La modernisation d’une société par son Etat ne peut être qu’un processus , certes complexe et long ,délibéré et conséquent découlant d’une vision et d’un sens des perspectives historiques modernes du pays. Un tel processus ne peut être initié et conduit dans son cheminement que par de véritables bâtisseurs d’Etat légitimés en permanence par une pratique réelle de la démocratie. La symbolique de la modernisation a été manipulée dans nôtre pays.
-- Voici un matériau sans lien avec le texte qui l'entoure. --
(* ===== verification/Automation.v ===== *)
(** The administrative state of deletions: configuration, pause, resume,
    relearning, activation after a check, and the retention minimum checked with
    every destructive step ([src/internal/store/retention.go], first part,
    [src/internal/store/maintenance_retry.go], and the activation of
    [src/internal/store/monitoring_checks.go]). *)
From S2P Require Import Prelude GoTime GoFloat GoString Model Policy Schedule Catalog Anomalies.

(** ** Status *)
Record automation_status : Type := AutomationStatus {
  as_ActivationPending : bool; as_ActivationRequired : bool; as_ResumePending : bool; as_ResumeRequestedAt : Z;
  as_ManualPaused : bool; as_ManualPauseReason : string; as_KeyRetentionDays : gmap string Z;
  as_Enabled : bool; as_MailTested : bool; as_MonitoringState : string; as_DeletionBlocked : bool;
  as_BlockReason : string; as_Timezone : string; as_RetentionDays : Z; as_ThresholdBasis : Z;
  as_ReserveFree : Z; as_ModelRevision : Z; as_LastCheckAt : Z; as_LastCheckRegular : bool;
  as_NextReportAt : Z; as_ActiveAnomalies : Z }.

(** [COALESCE(r.days,a.retention_days)] *)
Definition retention_days (d : db) (keyID : string) : Z :=
  default (au_RetentionDays (d_automation d)) (d_key_retention d !! keyID).

Definition read_status (d : db) : automation_status :=
  let a := d_automation d in
  let regular := String.eqb (au_MonitoringState a) MonitoringRegular in
  AutomationStatus (au_ActivationPending a) (au_ActivationRequired a) (au_ResumePending a) (au_ResumeRequestedAt a)
    (au_ManualPaused a) (au_ManualPauseReason a)
    (list_to_map (map (fun k => (k_ID k, retention_days d (k_ID k))) (d_keys d)))
    (au_Enabled a) (au_MailTested a)
    (if blocked a && regular then MonitoringPaused else au_MonitoringState a)
    (blocked a) (block_reason a) (au_Timezone a) (au_RetentionDays a) (au_ThresholdBasis a) (au_ReserveFree a)
    (au_ModelRevision a) (au_LastCheckAt a) regular (au_NextReportAt a)
    (count_where open_anomaly (d_anomalies d)).

Definition RetentionDaysForKey (s : automation_status) (keyID : string) : Z :=
  default (as_RetentionDays s) (as_KeyRetentionDays s !! keyID).

(** ** Settings *)
Definition SetReserveFree (n : Z) : tx unit :=
  _ ← tx_guard (n <? 0) (ErrText "riserva disco non valida");
  update_automation (fun a => a <| au_ReserveFree := n |>).

Definition SetKeyRetentionDays (keyID : string) (days : Z) : tx unit :=
  _ ← tx_guard (negb (ValidID keyID) || (days <? 7) || (365000 <? days))
        (ErrText "chiave o conservazione non valida: da 7 a 365000 giorni");
  known ← tx_gets (fun d => exists_where (key_id_is keyID) (d_keys d));
  _ ← tx_guard (negb known) (ErrConstraint "key_retention");
  tx_modify (fun d => d <| d_key_retention ::= <[keyID := days]> |>).

Definition read_mail_settings (d : db) : mail_settings :=
  let a := d_automation d in
  MailSettings (au_MailConfigVersion a) (au_SmtpHost a) (au_SmtpPort a) (au_SmtpTLS a) (au_MailFrom a) (au_MailTo a).

Definition three_days_after (now : Z) : Z := unix (now + 72 * Hour).
Definition pending_operations (d : db) : Z := count_where active_operation (d_operations d).

Definition fail_running_checks (summary : string) (now : Z) : tx unit :=
  _ ← update_checks (fun c => bool_decide (c_Status c = CheckRunning))
        (fun c => c <| c_Status := CheckFailed |> <| c_FinishedAt := Some (unix now) |> <| c_Summary := summary |>);
  mret tt.

Section platform.
Context `{Platform}.

(** Checked again under the transaction of each new destructive permission. *)
Definition checkRetentionMinimum (backupID : string) (now : Z) : tx unit :=
  d ← tx_get;
  b ← select_backup backupID;
  match RetentionProtected LoadLocation b now (au_Timezone (d_automation d)) (retention_days d (b_KeyID b)) with
  | (_, Some e) => tx_fail e
  | (true, None) => tx_fail ErrRetentionMinimum
  | (false, None) => mret tt
  end.

Definition SetupAutomationMode (settings : mail_settings) (timezone mode : string) (now : Z) : tx unit :=
  _ ← tx_guard (negb (String.eqb mode "") && negb (String.eqb mode "auto") && negb (String.eqb mode "manual"))
        (ErrText "modalità retention non valida: auto o manual");
  _ ← tx_guard (is_blank (ms_Host settings) || (ms_Port settings <? 1) || (65535 <? ms_Port settings) ||
                is_blank (ms_From settings) || is_blank (ms_Recipients settings))
        (ErrText "configurazione mail incompleta");
  _ ← tx_guard (contains_any (of_bytes [13; 10]) (ms_Host settings ++ ms_From settings ++ ms_Recipients settings) ||
                contains_any (of_bytes [32; 9]) (ms_Host settings))
        (ErrText "configurazione mail contiene caratteri non validi");
  _ ← tx_guard (negb (ParseAddress (ms_From settings))) (ErrText "mittente mail non valido");
  _ ← tx_guard (negb (ParseAddressList (ms_Recipients settings))) (ErrText "destinatari mail non validi");
  _ ← tx_lift (match LoadLocation timezone with
               | Ok _ => Ok tt
               | Err e => Err (ErrWrap e "fuso non valido")
               end);
  active ← tx_gets pending_operations;
  _ ← tx_guard (negb (active =? 0))
        (ErrText "configurazione rifiutata: completare, riconciliare o annullare le operazioni pendenti");
  _ ← fail_running_checks "invalidato dalla configurazione amministrativa" now;
  let keep := String.eqb mode "" in
  let auto := String.eqb mode "auto" in
  update_automation (fun a => a
    <| au_SmtpHost := ms_Host settings |> <| au_SmtpPort := ms_Port settings |> <| au_SmtpTLS := ms_TLS settings |>
    <| au_MailFrom := ms_From settings |> <| au_MailTo := ms_Recipients settings |> <| au_Timezone := timezone |>
    <| au_Enabled := (if keep then au_Enabled a else auto) |>
    <| au_ActivationPending := (if keep then au_ActivationPending a else auto) |>
    <| au_ActivationRequired := true |> <| au_ResumePending := false |> <| au_ResumeRequestedAt := 0 |>
    <| au_MailConfigVersion := au_MailConfigVersion a + 1 |> <| au_MailTested := false |>
    <| au_MonitoringState := MonitoringLearning |> <| au_DeletionBlocked := true |>
    <| au_BlockReason := "prova mail e apprendimento richiesti" |> <| au_ModelRevision := 0 |>
    <| au_NextReportAt := three_days_after now |>).
End platform.

Definition mail_proven (now : Z) (a : automation) : automation :=
  a <| au_MailTested := true |>
    <| au_NextReportAt := (if au_NextReportAt a =? 0 then three_days_after now else au_NextReportAt a) |>.
Definition MarkMailTested (now : Z) : tx unit := update_automation (mail_proven now).

Definition EnableAutomation : tx unit :=
  status ← tx_gets read_status;
  _ ← tx_guard (negb (as_MailTested status))
        (ErrText "la prova mail deve riuscire prima di abilitare l'automazione");
  update_automation (fun a => a <| au_Enabled := true |>).

Definition PauseRetention (reason : string) : tx unit :=
  let reason := if is_blank reason then "sospensione amministrativa"%string else reason in
  update_automation (fun a => a <| au_ManualPaused := true |> <| au_ManualPauseReason := reason |>
    <| au_ActivationPending := false |> <| au_ResumePending := false |> <| au_ResumeRequestedAt := 0 |>).

Definition RequestRetentionResume (now : Z) : tx unit :=
  update_automation (fun a => a <| au_Enabled := true |> <| au_ResumePending := true |>
    <| au_ResumeRequestedAt := unix now |>
    <| au_BlockReason := (if negb (au_DeletionBlocked a) then "ripresa prenotata; controllo valido richiesto"%string
                          else au_BlockReason a) |>
    <| au_DeletionBlocked := true |>).

(** Every hold removed, by a resume or by an activation. *)
Definition lift_holds (a : automation) : automation :=
  a <| au_DeletionBlocked := false |> <| au_BlockReason := "" |> <| au_ManualPaused := false |>
    <| au_ManualPauseReason := "" |> <| au_ActivationPending := false |> <| au_ActivationRequired := false |>
    <| au_ResumePending := false |> <| au_ResumeRequestedAt := 0 |>.

Definition ResumeRetention (now : Z) : tx unit :=
  d ← tx_get;
  let a := d_automation d in
  _ ← tx_guard (negb (au_Enabled a) || negb (au_MailTested a) || negb (blockingAnomalyCount d now =? 0) ||
                negb (authorized_operations d =? 0) || (au_ModelRevision a =? 0) || check_stale (au_LastCheckAt a) now ||
                negb (String.eqb (au_MonitoringState a) MonitoringRegular))
        (ErrText "riattivazione rifiutata: controllo recente regolare, modello affidabile e nessuna operazione incerta richiesti");
  update_automation lift_holds.

Definition BeginRelearn : tx unit :=
  active ← tx_gets pending_operations;
  _ ← tx_guard (negb (active =? 0))
        (ErrText "relearn rifiutato: completare, riconciliare o annullare le operazioni pendenti");
  update_automation (fun a => a <| au_MonitoringState := MonitoringLearning |> <| au_DeletionBlocked := true |>
    <| au_BlockReason := "nuovo apprendimento richiesto" |> <| au_ModelRevision := au_ModelRevision a + 1 |>
    <| au_ResumePending := false |> <| au_ResumeRequestedAt := 0 |>).

Definition valid_monitoring_state (state : string) : bool :=
  String.eqb state MonitoringLearning || String.eqb state MonitoringRegular ||
  String.eqb state MonitoringAnomaly || String.eqb state MonitoringPaused.

Definition record_check (state : string) (revision now : Z) (a : automation) : automation :=
  let a := a <| au_MonitoringState := state |> <| au_ModelRevision := revision |> <| au_LastCheckAt := unix now |> in
  if String.eqb state MonitoringLearning
  then a <| au_DeletionBlocked := true |> <| au_BlockReason := "apprendimento non completato" |>
  else a.

Definition SetCheckState (state : string) (revision now : Z) : tx unit :=
  _ ← tx_guard (negb (valid_monitoring_state state)) (ErrText "stato monitoraggio non valido");
  update_automation (record_check state revision now).

(** Every key in use has a reliable model of the current revision and timezone. *)
Definition models_ready (d : db) : bool :=
  forallb (fun k => k_Revoked k ||
    exists_where (fun m => String.eqb (mm_KeyID m) (k_ID k) && (mm_Revision m =? au_ModelRevision (d_automation d)) &&
                           mm_Reliable m && negb (mm_ReviewRequired m) &&
                           String.eqb (mm_Timezone m) (au_Timezone (d_automation d))) (d_models d)) (d_keys d).

Definition activation_ready (d : db) : bool :=
  let a := d_automation d in
  au_Enabled a && au_MailTested a && String.eqb (au_MonitoringState a) MonitoringRegular &&
  negb (au_ModelRevision a =? 0) && (au_ResumePending a || (au_ActivationPending a && negb (au_ManualPaused a))) &&
  exists_where (fun k => negb (k_Revoked k)) (d_keys d) && models_ready d &&
  negb (exists_where (has_state OpAuthorized) (d_operations d)).

Definition activateRetentionAfterCheck : tx unit :=
  ready ← tx_gets activation_ready;
  if (ready : bool) then update_automation lift_holds else mret tt.

(** ** Provisional retries of a reconciled operation *)
Definition reconciledSourceIntact : string :=
  "autorizzazione ricreata dopo riavvio prima dell operazione fisica".

Definition canRetryReconciledOperation (d : db) (op : operation) (now : Z) : bool :=
  if o_ExecutionCommitted op || negb (String.eqb (o_Error op) reconciledSourceIntact) ||
     negb (active_operation op) || negb (has_kind OpQuarantine op || has_kind OpPurge op)
  then false
  else
    let a := d_automation d in
    let ready := au_Enabled a && au_MailTested a && au_DeletionBlocked a && negb (au_ManualPaused a) &&
                 negb (au_ActivationRequired a) && negb (au_ResumePending a) &&
                 (au_ModelRevision a =? o_Revision op) && models_ready d in
    let lastCheck := au_LastCheckAt a in
    let decisionAt := if has_state OpAuthorized op then o_AuthorizedAt op else unix now in
    if negb ready then false
    else if negb (String.eqb (au_MonitoringState a) MonitoringRegular) &&
            negb (String.eqb (au_MonitoringState a) MonitoringAnomaly) then false
    else if (lastCheck =? 0) || (unix now + 1 <? lastCheck) || (600 <? decisionAt - lastCheck) then false
    else
      match find_where (fun x => stable_key_is (operation_key (o_ID op)) x && String.eqb (a_Kind x) "maintenance" &&
                                 String.eqb (a_BackupID x) (o_BackupID op) && open_anomaly x) (d_anomalies d) with
      | None => false
      | Some x =>
        if lastCheck <? a_LastSeenAt x then false
        else if negb (String.eqb (au_BlockReason a) (anomaly_reason (a_Detail x))) &&
                (count_where (fun y => stable_key_is (uncertain_key (o_ID op)) y && String.eqb (a_Kind y) "maintenance" &&
                               negb (open_anomaly y) && String.eqb (a_ResolvedBy y) "automatic" &&
                               String.eqb (anomaly_reason (a_Detail y)) (au_BlockReason a)) (d_anomalies d) =? 0)
        then false
        else if negb (blockingAnomalyCount d now =? 1) then false
        else count_where (fun o => has_state OpAuthorized o && negb (o_ID o =? o_ID op)) (d_operations d) =? 0
      end.

(** ** Frames *)
Section frames.
Context `{Platform}.
Lemma frame_fail_running_checks s n : frame (fail_running_checks s n).
Proof. unfold fail_running_checks. frame. Qed.
Lemma frame_SetReserveFree n : frame (SetReserveFree n).
Proof. unfold SetReserveFree. frame. Qed.
Lemma frame_SetKeyRetentionDays k n : frame (SetKeyRetentionDays k n).
Proof. unfold SetKeyRetentionDays. frame. by intros d x d' [= _ <-]. Qed.
Lemma frame_checkRetentionMinimum b n : frame (checkRetentionMinimum b n).
Proof. unfold checkRetentionMinimum. frame. Qed.
Lemma frame_SetupAutomationMode s z m n : frame (SetupAutomationMode s z m n).
Proof. unfold SetupAutomationMode. pose proof frame_fail_running_checks. frame. Qed.
Lemma frame_MarkMailTested n : frame (MarkMailTested n).
Proof. unfold MarkMailTested. frame. Qed.
Lemma frame_EnableAutomation : frame EnableAutomation.
Proof. unfold EnableAutomation. frame. Qed.
Lemma frame_PauseRetention r : frame (PauseRetention r).
Proof. unfold PauseRetention. frame. Qed.
Lemma frame_RequestRetentionResume n : frame (RequestRetentionResume n).
Proof. unfold RequestRetentionResume. frame. Qed.
Lemma frame_ResumeRetention n : frame (ResumeRetention n).
Proof. unfold ResumeRetention. frame. Qed.
Lemma frame_BeginRelearn : frame BeginRelearn.
Proof. unfold BeginRelearn. frame. Qed.
Lemma frame_SetCheckState s r n : frame (SetCheckState s r n).
Proof. unfold SetCheckState. frame. Qed.
Lemma frame_activate : frame activateRetentionAfterCheck.
Proof. unfold activateRetentionAfterCheck. frame. Qed.
End frames.
#[export] Hint Resolve frame_fail_running_checks frame_SetReserveFree frame_SetKeyRetentionDays
  frame_checkRetentionMinimum frame_SetupAutomationMode frame_MarkMailTested frame_EnableAutomation
  frame_PauseRetention frame_RequestRetentionResume frame_ResumeRetention frame_BeginRelearn
  frame_SetCheckState frame_activate : frame.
Une démarche conséquente de construction de l’Etat moderne dont avait besoin un pays comme le nôtre aurait supposé , par exemple , une prise en main appropriée ,  reposant sur des orientations de progrès et de modernités , des solutions de questions aussi sensibles et déterminantes que celles touchant au système éducatif , à la langue ( et aux langues) , à la culture et à la religion.

L’édification de l’Etat est intimement liée à la validation de la nation et à sa projection dans les champs de ses perspectives historiques en agissant sur les facteurs objectifs et subjectifs que véhicule le passé et en définissant et mettant en oeuvre un nouveau contenu  idéologique modulant favorablement les valeurs dominantes dans le sens de la rationalité ,du progrès ,de la justice sociale ,de la solidarité et de la modernité. C’est ainsi que se modulent ,se créent et se forgent l’identité nationale , les repères et les symboliques de progrès.

Une telle démarche doit reposer sur des politiques économiques, d’éducation et culturelles qui valorisent le travail,  rationalisent et sécularisent les rapports sociaux.

C’est ainsi que l’Etat , par l’action visionnaire du pouvoir qui le dirige , l’anime et le module , construit la nation , met en mouvement les flux objectifs et subjectifs qui doivent l’irriguer pour lui donner la vie ,forger son identité ,assurer son avancée dans le sens des perspectives historiques tout en veillant à assurer sa stabilité.

 Les faits montrent , à l’évidence que l’Etat algérien actuel est le produit de démarches hétérogènes . Celles-ci portent la marque d’un volontarisme livrant les ressorts essentiels du développement de l’Etat , de la nation et de la société aux impératifs de l’exercice du pouvoir et des équilibres opportunistes qui assurent sa pérennité .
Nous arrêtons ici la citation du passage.